Toronto by Gaslight: The Night Hawks of a Great City As Seen by the Reporters of "The Toronto News"
CHAPTER XXV.
THE WRECKING TRAIN.
In the morning, as I have watched the conductors, engineers, and trainmen trooping down to the Union station, and marked one of them, a fine, hearty, lusty, fellow, I have wondered if he would ever come back. A collision, a pitch-in, a broken rail, or a low bridge are possibilities always before them. I was in the Union station one afternoon when a wrecking train came in from the east, bringing the crew and portable parts of a train which had been wrecked by a pitch-in away down the line. Four of the train-hands, including the engineer, had been hurt, some of them seriously, and to see the fine young fellows, all broken and hurt, lifted out of the car to be sent to the hospital, was most sad. On the platform stood an old woman, who, on seeing her boy borne out, broke into bitter weeping.
“Oh, Johnny, Johnny, my boy, my boy! Didn’t I always want you to keep away from them awful trains? Don’t take my Johnny to the hospital. I’ll nurse him—indeed, indeed, good gentlemen, I can nurse my Johnny better than anyone.” Then the subtle woman rose up in her. “Is his face hurted? Will he be disfigured? No, thank God! Oh, but he was a pretty boy.”

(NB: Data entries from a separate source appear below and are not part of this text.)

(* ===== verification/Syscalls.v ===== *)
(** * System calls by name ([kernel/src/syscalls.c])

    The calls that open, look up and describe files by their names, the working directory,
    the heap of a program, pipes, and the dispatch of a call by its number.  They work on the
    descriptors of the file [Descriptors]; finding a node by name is an interface, and so is
    the address space whose pages [sys_sbrk] backs.  [PTR_VALIDATE] prints a message and
    goes on, so it has no part in the model. *)

From stdpp Require Import base numbers gmap list.
From S2P Require Import Prelude CString Vfs Descriptors Elf.

Definition O_WRONLY : Z := 0x0001.
Definition O_RDWR : Z := 0x0002.
Definition O_APPEND : Z := 0x0008.
Definition O_CREAT : Z := 0x0200.
Definition O_NOFOLLOW : Z := 0x1000.
Definition O_PATH : Z := 0x2000.
Definition EACCES : Z := 13.
Definition ENOENT : Z := 2.

(** The fields of [fs_node_t] that [stat_node] reports; [get_size] is the value of the callback,
    if the node has one. *)
Record attributes := Attributes {
  device : Z; inode : Z; flags : Z; mode_bits : Z; nlink : Z; owner_id : Z; gid : Z; node_length : Z; atime : Z; mtime : Z; ctime : Z; get_size : option Z
}.

(** What the virtual file system offers: opening and creating by name, the attributes of a
    node, the target of a link and the size of the buffer it needs. *)
Class FileNames (W : Type) := {
  kopen2 : cstring -> Z -> Descriptors.state W -> outcome (Descriptors.state W * ptr);
  create_file_fs : cstring -> Z -> Descriptors.state W -> outcome (Descriptors.state W * Z);
  attributes_of : ptr -> W -> attributes;
  readlink_fs : ptr -> W -> Z -> list Z * Z
}.
(** ** [protocol_inspector.py] *)

Lemma inspect_body_shape (w : World) (st : state) r st' :
  inspect_body w st = (r, st') ->
  (exists e evs stack,
      r = inl e /\ setup_failure e evs stack /\ invocations evs = [] /\
      trace st' = (trace st ++ evs)%list /\
      exit_stack st' = (stack ++ exit_stack st)%list) \/
  (exists init mcp_tools o,
      trace st' = (trace st ++ discovered init mcp_tools
                     ++ [EvCallTool (fst inspected_call) (snd inspected_call) o])%list /\
      exit_stack st' = ([SessionCtx; StdioTransport] ++ exit_stack st)%list).
Proof.
  unfold inspect_body, enter_async_context, bind, external, ask, lift, ret,
    get_state, set_exit_stack. simpl.
  destruct (enter_ctx w (trace st) StdioTransport) as [e|[]] eqn:H1; simpl.
  { intros [= <- <-]. left.
    exists e, [EvEnter StdioTransport (inl e)], [].
    repeat split; auto. constructor. }
  destruct (enter_ctx w _ SessionCtx) as [e|[]] eqn:H2; simpl.
  { intros [= <- <-]. left.
    exists e, [EvEnter StdioTransport (inr tt); EvEnter SessionCtx (inl e)],
      [StdioTransport].
    simpl. rewrite <- app_assoc. repeat split; auto. constructor. }
  destruct (sdk_initialize w _) as [e|init] eqn:H3; simpl.
  { intros [= <- <-]. left.
    exists e, [EvEnter StdioTransport (inr tt); EvEnter SessionCtx (inr tt);
               EvInitialize (inl e)], [SessionCtx; StdioTransport].
    simpl. rewrite <- !app_assoc. repeat split; auto. constructor. }
  destruct (sdk_list_tools w _) as [e|mcp_tools] eqn:H4; simpl.
  { intros [= <- <-]. left.
    exists e, [EvEnter StdioTransport (inr tt); EvEnter SessionCtx (inr tt);
               EvInitialize (inr init); EvListTools (inl e)],
      [SessionCtx; StdioTransport].
    simpl. rewrite <- !app_assoc. repeat split; auto. constructor. }
  destruct (sdk_call_tool w _ _ _) as [e|res] eqn:H5; simpl;
    intros [= <- <-]; right; eexists init, mcp_tools, _;
    simpl; rewrite <- !app_assoc; simpl; split; reflexivity.
Qed.

(** X24.  On every path through [inspect_protocol], whatever fails: the
    contexts that were entered are exited exactly once, in reverse order,
    after everything else, and the stack is empty at the end; the model is
    never contacted; and at most one capability is invoked, [calculate]
    with the expression [42 + 8], only after [initialize()] and
    [list_tools()] were answered with success. *)
Theorem inspector_exits_what_it_entered (w : World) (st : state) :
  exists evs exits,
    trace (snd (inspect_protocol w st)) = (trace st ++ evs ++ exits)%list /\
    forallb is_exit exits = true /\
    exited evs = [] /\ entered exits = [] /\
    exited exits = rev (entered evs) /\
    exit_stack (snd (inspect_protocol w st)) = [] /\
    model_requests (evs ++ exits) = [] /\
    (invocations evs = [] \/
     exists init mcp_tools o,
       evs = (discovered init mcp_tools
              ++ [EvCallTool (VStr "calculate")
                    (VDict [("expression", VStr "42 + 8")]) o])%list).
Proof.
  unfold inspect_protocol, async_with_exit_stack, bind, set_exit_stack, ok.
  cbn beta iota.
  set (st0 := {| trace := trace st; session := session st; exit_stack := [] |}).
  destruct (inspect_body w st0) as [r st1] eqn:Hbody.
  destruct (aclose_loop w (exit_stack st1)
              match r with inl e => Some e | inr _ => None end st1)
    as [r2 st2] eqn:Hclose.
  pose proof Hclose as Hclose'.
  apply aclose_loop_order in Hclose as (exits & Htr2 & Hexits & Hord & Hent & _ & _).
  apply aclose_loop_spec in Hclose' as (exits' & _ & _ & _ & Hstack2 & _).
  destruct (exit_silent _ Hexits) as (Hx1 & _).
  apply inspect_body_shape in Hbody
    as [(e & evs & stack & _ & Hfail & Hinv & Htr & Hstack)
       | (init & mcp_tools & o & Htr & Hstack)];
    simpl in Htr, Hstack; rewrite ?app_nil_r in Hstack.
  - destruct (setup_failure_silent Hfail) as (H1 & _ & _ & Hin & Hout & _).
    exists evs, exits. simpl. rewrite Htr2, Htr, <- app_assoc.
    rewrite model_requests_app, H1, Hx1, Hord, Hstack, Hin, rev_involutive.
    repeat split; auto.
    rewrite Hstack2, Hstack. now destruct stack.
  - exists (discovered init mcp_tools
            ++ [EvCallTool (fst inspected_call) (snd inspected_call) o])%list, exits.
    cbn [snd]. rewrite Htr2, Htr, Hord, Hstack, Hstack2, Hstack.
    rewrite model_requests_app, Hx1.
    split; [now rewrite <- !app_assoc|].
    repeat split; auto. right. eauto.
Qed.
(** * Spreadsheet-to-database synchronisation of leonard-home-decor

    Shallow embedding of [src/app/api/sync/route.ts] (the HTTP endpoint) and
    of the [processProducts] function of the command-line script, together
    with the part of the JavaScript runtime these functions rely on.

    - [JS]: strings as sequences of UTF-16 code units, the Number values the
      code can observe, [trim], [parseInt], [parseFloat], [String(...)];
    - [Route]: [readSheetData], [processProducts], [deleteAllProducts],
      [insertProducts] and the [POST] handler, over an explicit world
      (spreadsheet service, database table, call trace);
    - [Script]: the script's own copy of [processProducts]. *)

From Stdlib Require Import ZArith NArith Lia List Sorted Ascii String DecimalString.
From Stdlib Require DecimalN.
From stdpp Require Import base option list gmap.

Local Open Scope N_scope.

(** ** The JavaScript runtime *)

Module JS.

(** A JavaScript string is a sequence of UTF-16 code units. *)
Definition jsstring := list N.

(** Literals: the code units of an ASCII text. *)
Definition js (s : string) : jsstring :=
  map N_of_ascii (list_ascii_of_string s).

Definition code_eqb (a b : N) : bool := N.eqb a b.

Fixpoint str_eqb (a b : jsstring) : bool :=
  match a, b with
  | [], [] => true
  | x :: a', y :: b' => code_eqb x y && str_eqb a' b'
  | _, _ => false
  end.

(** [s.startsWith(p)] *)
Fixpoint startsWith (p s : jsstring) : bool :=
  match p, s with
  | [], _ => true
  | x :: p', y :: s' => code_eqb x y && startsWith p' s'
  | _ :: _, [] => false
  end.

(** [s.substring(n)] for [0 <= n] *)
Definition substring (n : nat) (s : jsstring) : jsstring := drop n s.

(** WhiteSpace and LineTerminator code points: the set used by [trim], by the
    regular-expression class [\s] and by the prefix stripping of [parseInt]
    and [parseFloat]. *)
Definition is_ws (c : N) : bool :=
  (9 <=? c) && (c <=? 13)
  || (c =? 32) || (c =? 160) || (c =? 5760)
  || (8192 <=? c) && (c <=? 8202)
  || (c =? 8232) || (c =? 8233) || (c =? 8239) || (c =? 8287)
  || (c =? 12288) || (c =? 65279).

Fixpoint dropWhile (f : N -> bool) (s : jsstring) : jsstring :=
  match s with
  | [] => []
  | c :: s' => if f c then dropWhile f s' else s
  end.

Fixpoint takeWhile (f : N -> bool) (s : jsstring) : jsstring :=
  match s with
  | [] => []
  | c :: s' => if f c then c :: takeWhile f s' else []
  end.

Definition trimStart (s : jsstring) : jsstring := dropWhile is_ws s.
Definition trimEnd (s : jsstring) : jsstring :=
  rev (dropWhile is_ws (rev s)).
Definition trim (s : jsstring) : jsstring := trimEnd (trimStart s).

(** [s.replace(/[...]/g, '')] for a character class: the code units of the
    class are deleted, the others keep their order. *)
Definition remove_all (cls : N -> bool) (s : jsstring) : jsstring :=
  List.filter (fun c => negb (cls c)) s.

(** *** Numbers

    A Number is NaN, an infinity, or a finite value [(-1)^neg * m * 10^e].
    Finite values are kept as the decimal they denote: the rounding of the
    significand to 53 bits is not modelled, the range of binary64 is
    (overflow to an infinity, underflow to a signed zero), and so are the
    sign and the two zeros. *)
Inductive number : Type :=
  | NaN
  | Infinity (neg : bool)
  | Finite (neg : bool) (m : N) (e : Z).

(** Decimal normal form: a non-zero significand has no trailing zero. *)
Fixpoint strip10 (fuel : nat) (m : N) (e : Z) : N * Z :=
  match fuel with
  | O => (m, e)
  | S fuel' =>
      if (m mod 10 =? 0) then strip10 fuel' (m / 10) (e + 1)%Z else (m, e)
  end.

Definition normal (m : N) (e : Z) : N * Z := strip10 (N.size_nat m) m e.

(** Half-way point between the largest binary64 value and [2^1024]: decimals
    from there on round to an infinity. *)
Definition overflow_bound : Z := (2 ^ 1024 - 2 ^ 970)%Z.

(** [m * 10^e >= overflow_bound] *)
Definition overflows (m : N) (e : Z) : bool :=
  if (0 <=? e)%Z then (overflow_bound <=? Z.of_N m * 10 ^ e)%Z
  else (overflow_bound * 10 ^ (- e) <=? Z.of_N m)%Z.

“How did it happen?” I enquired.
“Freight train ahead of us lost her grip on a grade. The brakes wouldn’t hold and she broke away and run back and we pitched into her.”
“I suppose your engineer stuck to his place?”
The train hand smiled a superior smile.
“You bet he did; catch Bill leaving his post while there is any show to do anything.”
One man had his leg broken, another had his breast crushed, the engineer had sustained fatal internal injuries, and Johnny had his shoulder crushed. These things don’t bother railway men much. In a few months after all hands, with the exception of the engineer, were back at their work again as devoid of fear and careless of consequences as ever.
CONDUCTORS’ EXPERIENCES.
“There is a sameness about our lives which makes it monotonous,” said Conductor B—as he lit a cigar and reflectively tossed the match into the gutter.
“Yes, but you have a variety, surely.”
“Yes, but this variety becomes the regular thing, and I tell you it gets monotonous; still what we see may perhaps be worth reproducing in print. The latest thing that I remember as peculiar is this: I noticed a well-dressed, middle-aged lady on the train every day going to Toronto and coming back. She was as regular as clockwork, always wore the same highly respectable clothes, never had any baggage, always sat alone and never spoke to me. She made the trip with us every day for two weeks steady and I began to get interested in her. Just when I was getting thoroughly puzzled as to who she could possibly be, she disappeared.”
“Well.”
“Well, she was a mad woman, that’s all. As crazy as a bedbug and this railroading was a mad fancy. She broke out bad at last and they had to put her in the asylum. It makes me cold to think of what she might have done had she broke out in the car.”
“Have you thrown off any tramps?”
“Oh, that’s an old story and we get used to it by degrees. I remember one thoroughbred, however, who was a dandy. I was running from Hamilton and I found out he had neither money nor ticket, so I put him off at Waterdown. I thought that settled him, but in going through the cars I found him on the rear platform, looking as comfortable as you please. I jilted him off at Bronte and told him that if he got on again I would paralyze him. When we reached Oakville the station-master told me that a man had ridden in on the cowcatcher. I went forward and caught my joker sitting on the pilot smoking a clay pipe.
I FIRED HIM OUT
of that, but when I was collecting tickets for Mimico I found him sound asleep in a cushioned chair in a first-class coach. I kicked him this time, but when we got to the Queen’s wharf he jumped down from the top of one of the coaches and disappeared in the darkness. Oh, he was a thoroughbred, I tell you. When I was a freight conductor I used to have a lot of trouble with them. I soon was able to distinguish between the regular tramp and the poor fellow who was in a hole and trying to get home to his friends. That kind of a man I would give a lift to, but the others, you bet, I give them the grand bounce every time. I have caught them riding astride of the bumpers; I have caught them under the car swinging by the rods; I have caught them in the bonded cars, in the cattle cars, anywhere they could get, and always bounced them. They are a funny crowd.”
“Have you much trouble with gamblers and crooks on the cars?”
“Not much now, but we used to, though. The line from Detroit east is still infested with them. They are confidence men and three-card monte players chiefly. You know what three-card monte is, and how it is worked, don’t you? Well, one night a man rushed into the car where I was and told me he had been swindled at cards. I went out, and when I entered the coach where the deed had been done three men rose from their seats, darted to the other end of the train and jumped off. We were going at the rate of forty miles an hour through a rough country, and I was sure they would be killed, but I never heard of them after—they escaped by a miracle. On another division of the road, however, a gambler jumped off and paid the penalty of his crookedness by breaking his neck.”